**WHAT TO DO**: Leave every entry as it is and write the data out in full.

** Opening DATASET block **

Lemma authenticate_safe n l r k :
  (forall l', l ⊆ l' -> safe n l' None (k None)) ->
  (forall l' σ, l ⊆ l' -> wr_Cookie r = Some (se_token σ) -> safe n l' None (k (Some σ))) ->
  safe n l None (authenticate r k).
Proof.
  intros Hnone Hsome. unfold authenticate. destruct (wr_Cookie r) as [v|] eqn:Ev; [|by apply Hnone].
  destruct (negb _); [by apply Hnone|]. intros m tb l' G Hl Hse _ Hi. exists None, G.
  assert (forall e, l ⊆ l' ++ [e]) as Hl' by set_solver.
  destruct (t_sessions tb !! v) as [σ|] eqn:E; [destruct (se_expiresAt σ <=? mo_now m)|]; cbn [fst snd];
    (split_and!; [apply frame_refl|done|apply pay_inv_log; [done|]|]); try done; try by apply Hnone.
  - eapply pay_inv_shrink; [|done]. apply (drop_shrinks tb v).
  - apply Hsome; [done|]. destruct Hse as [Hse _]. by destruct (Hse v σ E) as (? & ? & ? & ? & ? & ? & _ & _ & _ & _ & _ & ->).
Qed.

Lemma exchange_safe n l r : safe n l None (exchangeLaunchToken s r).
Proof.
  apply within_safe. unfold exchangeLaunchToken. case_bool_decide; cbn [negb]; [|exact I]. cbn [within]. intros m tb.
  destruct (_ || _); [split; auto with desk; exact I|].
  destruct (randomSecret (mo_first m)); [|split; auto with desk; exact I].
  destruct (randomSecret (mo_second m)); (split; [|exact I]); by intros T id p.
Qed.

Lemma served_safe n l r t : EArrive n r ∈ l -> served r t -> safe n l None t.
Proof.
  intros Hn [a|Hh|md k Hh Hk]; [done|by apply exchange_safe|].
  assert (forall l' σ, l ⊆ l' -> wr_Cookie r = Some (se_token σ) -> safe n l' None (k σ)) as Hok.
  { intros l' σ Hl Hr. eapply preview_task_safe; [by apply Hl|done|]. apply Hk. }
  destruct md; cbn [authorize]; unfold authorizeRead, authorizeMutation; (case_bool_decide; cbn [negb]; [|done]);
    (apply authenticate_safe; [done|]); [by auto|].
  intros l' σ Hl Hr. case_bool_decide; cbn [negb]; [|done]. case_bool_decide; cbn [negb]; [|done].
  destruct (same_secret _ _); cbn [negb]; [|done]. by apply Hok.
Qed.

(** *** Runs *)
Definition prog_safe (n : nat) (l : list event) (own : option (bytes * phase)) (p : progress) : Prop :=
  match p with
  | Running t => safe n l own t
  | Waiting c k =>
      forall o tb l' G, l ⊆ l' -> holds G n own -> pay_inv tb l' G -> NoDup (issued (l' ++ [EReturn n c o])) ->
        let l'' := l' ++ [EReturn n c o] in
        exists own' G', frame n G G' /\ holds G' n own' /\ pay_inv tb l'' G' /\ safe n l'' own' (k o)
  | Answered _ => True
  end.
Lemma prog_safe_mono n l l' own p : l ⊆ l' -> prog_safe n l own p -> prog_safe n l' own p.
Proof.
  intros Hl. destruct p as [t|c k|a]; cbn [prog_safe]; [by apply safe_mono| |done].
  intros Hk o tb l2 G Hl2. apply Hk. set_solver.
Qed.

Definition calls_ok (l : list event) : Prop := forall l1 n c l2, l = l1 ++ EInvoke n c :: l2 -> payment_ok l1 n c.
Definition desk_pay (d : desk) : Prop :=
  NoDup (issued (dk_log d)) ->
  calls_ok (dk_log d) /\
  exists G, pay_inv (dk_tables d) (dk_log d) G /\
    forall n p, dk_requests d !! n = Some p -> exists own, holds G n own /\ prog_safe n (dk_log d) own p.

Lemma issued_prefix l e : NoDup (issued (l ++ [e])) -> NoDup (issued l).
Proof. rewrite issued_snoc. by intros (? & _ & _)%NoDup_app. Qed.
Lemma calls_ok_snoc l e : calls_ok l -> (forall n c, e = EInvoke n c -> payment_ok l n c) -> calls_ok (l ++ [e]).
Proof.
  intros Hl He l1 n c l2 E. apply snoc_split in E as [(-> & -> & _)|(l3 & _ & ->)]; [by apply He|by eapply Hl].
Qed.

** Closing DATASET block **

**TASK RESULT**:
Lemma authenticate_safe n l r k :
  (forall l', l ⊆ l' -> safe n l' None (k None)) ->
  (forall l' σ, l ⊆ l' -> wr_Cookie r = Some (se_token σ) -> safe n l' None (k (Some σ))) ->
  safe n l None (authenticate r k).
Proof.
  intros Hnone Hsome. unfold authenticate. destruct (wr_Cookie r) as [v|] eqn:Ev; [|by apply Hnone].
  destruct (negb _); [by apply Hnone|]. intros m tb l' G Hl Hse _ Hi. exists None, G.
  assert (forall e, l ⊆ l' ++ [e]) as Hl' by set_solver.
  destruct (t_sessions tb !! v) as [σ|] eqn:E; [destruct (se_expiresAt σ <=? mo_now m)|]; cbn [fst snd];
    (split_and!; [apply frame_refl|done|apply pay_inv_log; [done|]|]); try done; try by apply Hnone.
  - eapply pay_inv_shrink; [|done]. apply (drop_shrinks tb v).
  - apply Hsome; [done|]. destruct Hse as [Hse _]. by destruct (Hse v σ E) as (? & ? & ? & ? & ? & ? & _ & _ & _ & _ & _ & ->).
Qed.

Lemma exchange_safe n l r : safe n l None (exchangeLaunchToken s r).
Proof.
  apply within_safe. unfold exchangeLaunchToken. case_bool_decide; cbn [negb]; [|exact I]. cbn [within]. intros m tb.
  destruct (_ || _); [split; auto with desk; exact I|].
  destruct (randomSecret (mo_first m)); [|split; auto with desk; exact I].
  destruct (randomSecret (mo_second m)); (split; [|exact I]); by intros T id p.
Qed.

Lemma served_safe n l r t : EArrive n r ∈ l -> served r t -> safe n l None t.
Proof.
  intros Hn [a|Hh|md k Hh Hk]; [done|by apply exchange_safe|].
  assert (forall l' σ, l ⊆ l' -> wr_Cookie r = Some (se_token σ) -> safe n l' None (k σ)) as Hok.
  { intros l' σ Hl Hr. eapply preview_task_safe; [by apply Hl|done|]. apply Hk. }
  destruct md; cbn [authorize]; unfold authorizeRead, authorizeMutation; (case_bool_decide; cbn [negb]; [|done]);
    (apply authenticate_safe; [done|]); [by auto|].
  intros l' σ Hl Hr. case_bool_decide; cbn [negb]; [|done]. case_bool_decide; cbn [negb]; [|done].
  destruct (same_secret _ _); cbn [negb]; [|done]. by apply Hok.
Qed.

(** *** Runs *)
Definition prog_safe (n : nat) (l : list event) (own : option (bytes * phase)) (p : progress) : Prop :=
  match p with
  | Running t => safe n l own t
  | Waiting c k =>
      forall o tb l' G, l ⊆ l' -> holds G n own -> pay_inv tb l' G -> NoDup (issued (l' ++ [EReturn n c o])) ->
        let l'' := l' ++ [EReturn n c o] in
        exists own' G', frame n G G' /\ holds G' n own' /\ pay_inv tb l'' G' /\ safe n l'' own' (k o)
  | Answered _ => True
  end.
Lemma prog_safe_mono n l l' own p : l ⊆ l' -> prog_safe n l own p -> prog_safe n l' own p.
Proof.
  intros Hl. destruct p as [t|c k|a]; cbn [prog_safe]; [by apply safe_mono| |done].
  intros Hk o tb l2 G Hl2. apply Hk. set_solver.
Qed.

Definition calls_ok (l : list event) : Prop := forall l1 n c l2, l = l1 ++ EInvoke n c :: l2 -> payment_ok l1 n c.
Definition desk_pay (d : desk) : Prop :=
  NoDup (issued (dk_log d)) ->
  calls_ok (dk_log d) /\
  exists G, pay_inv (dk_tables d) (dk_log d) G /\
    forall n p, dk_requests d !! n = Some p -> exists own, holds G n own /\ prog_safe n (dk_log d) own p.

Lemma issued_prefix l e : NoDup (issued (l ++ [e])) -> NoDup (issued l).
Proof. rewrite issued_snoc. by intros (? & _ & _)%NoDup_app. Qed.
Lemma calls_ok_snoc l e : calls_ok l -> (forall n c, e = EInvoke n c -> payment_ok l n c) -> calls_ok (l ++ [e]).
Proof.
  intros Hl He l1 n c l2 E. apply snoc_split in E as [(-> & -> & _)|(l3 & _ & ->)]; [by apply He|by eapply Hl].
Qed.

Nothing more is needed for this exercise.